Make no mistake, vegan can be hard if you rely on packaged foods.  The best way to go vegan is to stick to vegetables, beans, nuts, seeds, and real foods.  The more you can control the inputs, the easier it is.  There are milk and eggs in almost all convenience foods.  The internet is a great tool.  Research vegan meals.  The variety of foods I eat now as a vegan are far greater than I ever ate as a carnivore.  Why?  Because the fear of eating salad only for the rest of my life forced me to try new things.  Who knew that you could make a nut meat that mimics the taste and texture of ground beef for tacos?  Or that there are vegan baking cookbooks?  Or even full on vegan cookbooks?  You’d be surprised!

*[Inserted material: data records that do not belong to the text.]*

(** ** The TLP vocabularies *)

(** How a name stands in the two label lists. *)
Lemma tlp_label_cases (x : string) :
  (x ∈ ["white"; "green"; "amber"; "red"]
   ∧ x ∈ ["clear"; "green"; "amber"; "amber+strict"; "red"]
   ↔ x ∈ ["green"; "amber"; "red"])
  ∧ ((x ∉ ["white"; "green"; "amber"; "red"])
     ∧ x ∈ ["clear"; "green"; "amber"; "amber+strict"; "red"]
     ↔ x ∈ ["clear"; "amber+strict"])
  ∧ (x ∈ ["white"; "green"; "amber"; "red"]
     ∧ (x ∉ ["clear"; "green"; "amber"; "amber+strict"; "red"])
     ↔ x = "white").
Proof.
  destruct (decide (x ∈ ["white"; "green"; "amber"; "red"; "clear"; "amber+strict"]))
    as [Hx|Hx].
  - repeat (apply elem_of_cons in Hx as [->|Hx]);
      try (by apply elem_of_nil in Hx);
      apply (bool_decide_unpack _); vm_compute; exact I.
  - assert (H1 : x ∉ ["white"; "green"; "amber"; "red"]).
    { intros H. apply Hx. revert H. rewrite !elem_of_cons, !elem_of_nil. tauto. }
    assert (H2 : x ∉ ["clear"; "green"; "amber"; "amber+strict"; "red"]).
    { intros H. apply Hx. revert H. rewrite !elem_of_cons, !elem_of_nil. tauto. }
    assert (H3 : x ∉ ["green"; "amber"; "red"]).
    { intros H. apply Hx. revert H. rewrite !elem_of_cons, !elem_of_nil. tauto. }
    assert (H4 : x ∉ ["clear"; "amber+strict"]).
    { intros H. apply Hx. revert H. rewrite !elem_of_cons, !elem_of_nil. tauto. }
    assert (H5 : x ≠ "white").
    { intros ->. apply Hx. left. }
    tauto.
Qed.

(** X7. On the tags of the namespace "tlp" the v1 and the v2 validator
    differ on three names only: "clear" and "amber+strict" are reported by
    v1 and accepted by v2, "white" is accepted by v1 and reported by v2, and
    the names both accept are "green", "amber" and "red". *)
Theorem tlp_versions_disagreement (r : RuleRef) (tag : SigmaRuleTag) :
  namespace tag = "tlp" →
  (TLPTagValidatorBase.validate_tag (tlp_validator TLPv1TagValidator (Some r)) tag
     = Return [InvalidTLPTagIssue [r] tag]
   ∧ TLPTagValidatorBase.validate_tag (tlp_validator TLPv2TagValidator (Some r)) tag
     = Return []
   ↔ name tag ∈ ["clear"; "amber+strict"])
  ∧ (TLPTagValidatorBase.validate_tag (tlp_validator TLPv1TagValidator (Some r)) tag
       = Return []
     ∧ TLPTagValidatorBase.validate_tag (tlp_validator TLPv2TagValidator (Some r)) tag
       = Return [InvalidTLPTagIssue [r] tag]
     ↔ name tag = "white")
  ∧ (TLPTagValidatorBase.validate_tag (tlp_validator TLPv1TagValidator (Some r)) tag
       = Return []
     ∧ TLPTagValidatorBase.validate_tag (tlp_validator TLPv2TagValidator (Some r)) tag
       = Return []
     ↔ name tag ∈ ["green"; "amber"; "red"]).
Proof.
  intros Hn.
  rewrite (tlp_validate_tag_bound (tlp_validator TLPv1TagValidator (Some r)) r tag eq_refl),
          (tlp_validate_tag_bound (tlp_validator TLPv2TagValidator (Some r)) r tag eq_refl).
  unfold tlp_verdict, TLPTagValidatorBase.allowed_tags.
  cbn [TLPTagValidatorBase.class tlp_validator].
  assert (H1 : name tag ∈ TLPv1TagValidator_allowed_tags
               ↔ name tag ∈ ["white"; "green"; "amber"; "red"])
    by (unfold TLPv1TagValidator_allowed_tags; set_solver).
  assert (H2 : name tag ∈ TLPv2TagValidator_allowed_tags
               ↔ name tag ∈ ["clear"; "green"; "amber"; "amber+strict"; "red"])
    by (unfold TLPv2TagValidator_allowed_tags; set_solver).
  destruct (tlp_label_cases (name tag)) as (Hboth & Hv2 & Hv1).
  rewrite <- H1, <- H2 in Hboth, Hv2, Hv1.
  destruct (decide (name tag ∈ TLPv1TagValidator_allowed_tags)) as [Hin1|Hout1];
    destruct (decide (name tag ∈ TLPv2TagValidator_allowed_tags)) as [Hin2|Hout2].
  - rewrite !decide_False by (by intros [_ ?]).
    split; [|split]; (split; [intros [E1 E2]; try discriminate; tauto|]);
      intros Hx; try tauto; exfalso; tauto.
  - rewrite (decide_False (P:=_ ∧ name tag ∉ TLPv1TagValidator_allowed_tags))
      by (by intros [_ ?]).
    rewrite (decide_True (P:=_ ∧ name tag ∉ TLPv2TagValidator_allowed_tags)) by done.
    split; [|split]; (split; [intros [E1 E2]; try discriminate; tauto|]);
      intros Hx; try tauto; exfalso; tauto.
  - rewrite (decide_True (P:=_ ∧ name tag ∉ TLPv1TagValidator_allowed_tags)) by done.
    rewrite (decide_False (P:=_ ∧ name tag ∉ TLPv2TagValidator_allowed_tags))
      by (by intros [_ ?]).
    split; [|split]; (split; [intros [E1 E2]; try discriminate; tauto|]);
      intros Hx; try tauto; exfalso; tauto.
  - rewrite !decide_True by done.
    split; [|split]; (split; [intros [E1 E2]; try discriminate; tauto|]);
      intros Hx; try tauto; exfalso; tauto.
Qed.
Lemma box_stamped_true (g : list (list Z)) (xy : Z * Z) (y x : Z) :
  box_stamped g xy = true → covers xy y x →
  get g y x = Some (alignPixel (x - xy.1) (y - xy.2)).
Proof.
  intros Hbox Hcov. unfold box_stamped in Hbox.
  rewrite forallb_forall in Hbox.
  apply footprint_covers, Hbox in Hcov. by apply bool_decide_eq_true in Hcov.
Qed.

Lemma align_cell_ok_true (siz : Z) (places : list (Z * Z)) (r c : nat)
    (pix : Z) :
  align_cell_ok siz places r c pix = true →
  (Role pix = Alignment →
   ∃ xy, In xy places ∧ covers xy (Z.of_nat r) (Z.of_nat c)) ∧
  (finder_zone siz (Z.of_nat r) (Z.of_nat c) = true → Role pix = Position).
Proof.
  unfold align_cell_ok. intros Hok.
  apply andb_true_iff in Hok as [Hrole Hzone]. split.
  - intros HR. apply Z.eqb_eq in HR. rewrite HR in Hrole.
    apply existsb_exists in Hrole as (xy & Hin & Hcov).
    apply covers_b_true in Hcov. eauto.
  - intros Hz. rewrite Hz in Hzone. simpl in Hzone. by apply Z.eqb_eq.
Qed.
(** A stat that is Infinity is written as null and loaded as null: the
    session that comes back is not the one saved, not even up to the
    carriers of its Numbers. *)
Lemma save_then_load_loses_infinity :
  ~ (forall (s : SessionState) (g : GameState) (saved : bool) (now : jsstring)
            (held : AppState) (ls : Storage),
        equal_session (save_then_load now (app_of_session s g saved) held ls)
                      (app_of_session s g saved)).
Proof.
  intros H. specialize (H unbounded_session PLAYING false (lit "now") sample_app []).
  destruct H as (_ & Hs & _). vm_compute in Hs. discriminate Hs.
Qed.

(** A saved record that is not JSON is dropped, and the session stays as
    it was. *)
Lemma handleLoad_corrupt (a : AppState) (ls : Storage) (c : N) (raw : jsstring) :
  getItem SAVE_KEY ls = Some (c :: raw) ->
  JSON.parse (c :: raw) = Throw SyntaxError ->
  same_session (fst (handleLoad a ls)) a /\
  hasSave (fst (handleLoad a ls)) = false /\
  snd (handleLoad a ls) = removeItem SAVE_KEY ls.
Proof.
  intros Hg Hp. unfold handleLoad. rewrite Hg, Hp. cbn [bind fst snd].
  repeat split.
Qed.

(** ** The run-time objects determine the typed state *)

Lemma js_of_stats_inj (s s' : CharacterStats) :
  js_of_stats s = js_of_stats s' -> s = s'.
Proof. destruct s, s'. unfold js_of_stats. cbn. intros [= -> -> ->]. reflexivity. Qed.

Lemma js_of_strings_inj (l l' : list jsstring) :
  js_of_strings l = js_of_strings l' -> l = l'.
Proof.
  unfold js_of_strings. intros [= H]. revert l' H.
  induction l as [|s l IH]; intros [|s' l']; cbn [map]; intros H;
    try discriminate H; [reflexivity|].
  injection H as -> H. f_equal. now apply IH.
Qed.

Lemma js_of_status_inj (s s' : CharacterStatus) :
  js_of_status s = js_of_status s' -> s = s'.
Proof. destruct s, s'; intros H; try reflexivity; discriminate H. Qed.

Lemma js_of_characters_inj (l l' : list GameCharacter.t) :
  js_of_characters l = js_of_characters l' -> l = l'.
Proof.
  unfold js_of_characters. intros [= H]. revert l' H.
  induction l as [|c l IH]; intros [|c' l']; cbn [map]; intros H;
    try discriminate H; [reflexivity|].
  destruct c as [n d s], c' as [n' d' s']. unfold js_of_character in H.
  cbn [GameCharacter.name GameCharacter.description GameCharacter.status] in H.
  injection H as -> -> Hs Ht. apply js_of_status_inj in Hs. subst s'.
  f_equal. now apply IH.
Qed.

(** * Further properties *)

(** ** The validator and the text around the braces *)

Lemma replace_from_no_match (pat s : jsstring) :
  includes pat s = false -> replace_from pat [] 0 s = s.
Proof.
  induction s as [|c r IH]; [reflexivity|].
  cbn [includes replace_from]. intros H. apply orb_false_iff in H as [Hs Hr].
  rewrite Hs. now rewrite (IH Hr).
Qed.

Lemma starts_with_longer (p q s : jsstring) :
  starts_with (p ++ q) s = true -> starts_with p s = true.
Proof.
  revert s; induction p as [|x p IH]; intros s; [reflexivity|].
  destruct s as [|c s]; cbn [app starts_with]; [discriminate|].
  intros H. apply andb_true_iff in H as [H1 H2]. rewrite H1. cbn [andb]. now apply IH.
Qed.

Lemma includes_longer (p q s : jsstring) :
  includes p s = false -> includes (p ++ q) s = false.
Proof.
  induction s as [|c r IH]; cbn [includes]; intros H;
    apply orb_false_iff in H as [Hs Hr]; apply orb_false_iff; split; auto;
    destruct (starts_with (p ++ q) _) eqn:E; auto;
    apply starts_with_longer in E; congruence.
Qed.

(** Stripping is the two replacements in every case: without a fence
    marker they change nothing. *)
Lemma strip_fences_replaces (s : jsstring) :
  strip_fences s = replace_all FENCE [] (replace_all FENCE_JSON [] s).
Proof.
  unfold strip_fences. destruct (includes FENCE s) eqn:E; [reflexivity|].
  unfold replace_all.
  rewrite (@replace_from_no_match FENCE_JSON s).
  - now rewrite (@replace_from_no_match FENCE s E).
  - change FENCE_JSON with (FENCE ++ lit "json"). now apply includes_longer.
Qed.

Lemma clean_text_braced (prefix body suffix : jsstring) :
  ~ In LBRACE prefix -> ~ In RBRACE suffix ->
  clean_text (prefix ++ LBRACE :: body ++ RBRACE :: suffix)
  = LBRACE :: replace_all FENCE [] (replace_all FENCE_JSON [] body) ++ [RBRACE].
Proof.
  intros Hp Hs. unfold clean_text.
  assert (Ht : trim (prefix ++ LBRACE :: body ++ RBRACE :: suffix)
               = trimStart prefix ++ LBRACE :: body ++ RBRACE :: trimEnd suffix).
  { unfold trim. rewrite (@trimStart_before prefix _ LBRACE eq_refl).
    replace (trimStart prefix ++ LBRACE :: body ++ RBRACE :: suffix)
      with ((trimStart prefix ++ LBRACE :: body) ++ RBRACE :: suffix)
      by (rewrite <- app_assoc; reflexivity).
    rewrite (@trimEnd_after _ suffix RBRACE eq_refl).
    rewrite <- app_assoc. reflexivity. }
  rewrite Ht, strip_fences_replaces.
  destruct fence_has_no_brace as [(Fl & Fr & Fn) (Jl & Jr & Jn)].
  rewrite (@replace_all_around FENCE_JSON (trimStart prefix) _ LBRACE Jl Jn).
  rewrite (@replace_all_around FENCE_JSON body _ RBRACE Jr Jn).
  rewrite (@replace_all_around FENCE _ _ LBRACE Fl Fn).
  rewrite (@replace_all_around FENCE _ _ RBRACE Fr Fn).
  apply narrow_to_braces.
  - intros F. apply Hp, In_trimStart.
    unfold replace_all in F. apply In_replace_from in F. now apply In_replace_from in F.
  - intros F. apply Hs, In_trimEnd.
    unfold replace_all in F. apply In_replace_from in F. now apply In_replace_from in F.
Qed.

(** X1: what stands before the first opening brace and after the last
    closing brace of a reply never matters: the validator gives the result
    it gives on the braced span alone, a value or the failure. *)
Theorem safeJsonParse_ignores_surrounding_text (prefix body suffix : jsstring) :
  ~ In LBRACE prefix ->
  ~ In RBRACE suffix ->
  safeJsonParse (prefix ++ LBRACE :: body ++ RBRACE :: suffix)
  = safeJsonParse (LBRACE :: body ++ [RBRACE]).
Proof.
  intros Hp Hs. unfold safeJsonParse.
  rewrite (@clean_text_braced prefix body suffix Hp Hs).
  change (clean_text (LBRACE :: body ++ [RBRACE]))
    with (clean_text ([] ++ LBRACE :: body ++ RBRACE :: [])).
  rewrite (@clean_text_braced [] body []); [reflexivity | |]; intros [].
Qed.

Lemma safeJsonParse_ignores_surrounding_text_witness :
  safeJsonParse (sample_prefix ++ LBRACE :: sample_body ++ RBRACE :: sample_suffix)
  = safeJsonParse (LBRACE :: sample_body ++ [RBRACE]).
Proof.
  apply (@safeJsonParse_ignores_surrounding_text sample_prefix sample_body sample_suffix).
  - vm_compute. intros F. repeat destruct F as [F | F]; try discriminate F; exact F.
  - vm_compute. intros F. repeat destruct F as [F | F]; try discriminate F; exact F.
Defined.

Lemma forallb_rev {A : Type} (f : A -> bool) (l : list A) :
  forallb f (rev l) = forallb f l.
Proof.
  induction l as [|x l IH]; [reflexivity|].
  cbn [rev forallb]. rewrite forallb_app, IH. cbn [forallb].
  rewrite andb_true_r. apply andb_comm.
Qed.

Lemma trimStart_skips_blank (w t : jsstring) :
  blank w = true -> trimStart (w ++ t) = trimStart t.
Proof.
  unfold blank. induction w as [|c w IH]; [reflexivity|].
  cbn [forallb app trimStart]. intros H. apply andb_true_iff in H as [Hc Hw].
  rewrite Hc. auto.
Qed.

Lemma trimEnd_skips_blank (t w : jsstring) :
  blank w = true -> trimEnd (t ++ w) = trimEnd t.
Proof.
  intros H. unfold trimEnd. rewrite rev_app_distr, trimStart_skips_blank; [reflexivity|].
  unfold blank in *. now rewrite forallb_rev.
Qed.

Lemma trimStart_app (t w : jsstring) :
  trimStart (t ++ w)
  = match trimStart t with
    | [] => trimStart w
    | _ :: _ => trimStart t ++ w
    end.
Proof.
  induction t as [|c t IH]; cbn [app trimStart].
  - destruct (trimStart w); reflexivity.
  - destruct (is_white_space c); [exact IH | reflexivity].
Qed.

Lemma trim_skips_blank (w1 t w2 : jsstring) :
  blank w1 = true -> blank w2 = true -> trim (w1 ++ t ++ w2) = trim t.
Proof.
  intros H1 H2. unfold trim. rewrite (@trimStart_skips_blank w1 (t ++ w2) H1), trimStart_app.
  destruct (trimStart t) as [|c r] eqn:E.
  - unfold blank in H2. now rewrite (trimStart_blank _ H2).
  - now apply trimEnd_skips_blank.
Qed.

(** X2: white space around a reply, line breaks and no-break spaces
    included, does not change what the validator returns. *)
Theorem safeJsonParse_ignores_outer_white_space (w1 text w2 : jsstring) :
  blank w1 = true ->
  blank w2 = true ->
  safeJsonParse (w1 ++ text ++ w2) = safeJsonParse text.
Proof.
  intros H1 H2. unfold safeJsonParse, clean_text.
  now rewrite (@trim_skips_blank w1 text w2 H1 H2).
Qed.

Lemma safeJsonParse_ignores_outer_white_space_witness :
  safeJsonParse ([LF; 160; SPACE]%N ++ lit "[1, 2]" ++ [TAB; 8233]%N)
  = safeJsonParse (lit "[1, 2]").
Proof.
  apply (@safeJsonParse_ignores_outer_white_space [LF; 160; SPACE]%N (lit "[1, 2]")
           [TAB; 8233]%N); reflexivity.
Defined.

(** ** Outcomes of the orchestrator *)

Section OrchestratorOutcomes.

Variable Chat : Type.
Variable chats_create : GoogleGenAI -> Chat.
Variable sendMessage : Chat -> jsstring -> Chat * completion GenerateContentResponse.
Variable generateContent : GoogleGenAI -> jsstring -> completion GenerateContentResponse.

(** What the shared [try] body returns is a truthy value that the
    validator read from the text of the response. *)
Lemma read_response_returns (r : completion GenerateContentResponse) (v : jsvalue) :
  bind r read_response = Normal v ->
  truthy v = true /\
  exists response t,
    r = Normal response /\ text response = Some t /\ safeJsonParse t = Normal v.
Proof.
  destruct r as [response | e]; [|discriminate]. cbn [bind]. unfold read_response.
  destruct (text response) as [[|c t]|] eqn:Ht; try discriminate.
  destruct (safeJsonParse (c :: t)) as [parsed | e] eqn:Hp; [|discriminate].
  cbn [bind]. destruct (truthy parsed) eqn:Hv; [|discriminate].
  intros [= <-]. split; [assumption|]. exists response, (c :: t). auto.
Qed.

Lemma try_body_outcome (r : completion GenerateContentResponse) (fallback : jsvalue) :
  truthy fallback = true ->
  exists v,
    try_catch (bind r read_response) (fun _ => Normal fallback) = Normal v /\
    truthy v = true /\
    (v = fallback \/
     exists response t,
       r = Normal response /\ text response = Some t /\ safeJsonParse t = Normal v).
Proof.
  intros Hf. destruct (bind r read_response) as [v | e] eqn:E; cbn [try_catch].
  - destruct (read_response_returns _ E) as [Hv Hr]. exists v. auto.
  - exists fallback. auto.
Qed.

(** X3: [startNewStory] throws only when the connection was never
    initialised, and then leaves the module as it was. Otherwise it opens
    a new chat, sends the opening message, keeps the chat as the session
    and returns a truthy value: the value the validator read from the
    reply, or the fixed fallback. *)
Theorem startNewStory_outcomes (premise : jsstring) (m : Service Chat) :
  (aiInstance m = None ->
   startNewStory chats_create sendMessage premise m
   = (Throw (Error (lit "Gemini not initialized.")), m)) /\
  (forall ai,
      aiInstance m = Some ai ->
      snd (startNewStory chats_create sendMessage premise m)
      = {| chatSession := Some (fst (sendMessage (chats_create ai) (start_prompt premise)));
           aiInstance := Some ai |} /\
      exists v,
        fst (startNewStory chats_create sendMessage premise m) = Normal v /\
        truthy v = true /\
        (v = START_FALLBACK \/
         exists response t,
           snd (sendMessage (chats_create ai) (start_prompt premise)) = Normal response /\
           text response = Some t /\ safeJsonParse t = Normal v)).
Proof.
  unfold startNewStory. split.
  - intros H. now rewrite H.
  - intros ai H. rewrite H.
    destruct (sendMessage (chats_create ai) (start_prompt premise)) as [chat' r].
    cbn [fst snd]. split; [reflexivity|].
    apply try_body_outcome. reflexivity.
Qed.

To the naysayers who continue to say that long term veganism is not healthy for you.  I say, maybe try it.  Maybe, before you poison people against a choice, understand that there are entire populations who are vegan and vegetarian around the world that are far healthier than our American meat and cheese culture.  Open your mind. Try something new.  It certainly will not kill you.  It may make you feel better.  You may find that meats and cheeses never agreed with you in the first place.  You may realize that you always felt like hot garbage juice but never recognized it before.  You have absolutely nothing to lose by trying it.  I would encourage you to find a trusted vegan or vegetarian and get some advice.  Ask for recipes.  Ask for restaurants where your can try a meal.  Or, ask me!  As always, I am available to you.  You can contact me through the ‘Contact’ form here, you can DM me on Instagram.  I am here for you!  This doesn’t have to be scary, or cause anxiety.  Your vegan and vegetarian friends want nothing but for you to find peace in your diet, and within yourself.  We are not judging you…well MOST of us are not judging you.  

You may feel that even considering this is lunacy, but I assure you…You are probably NOT crazy!!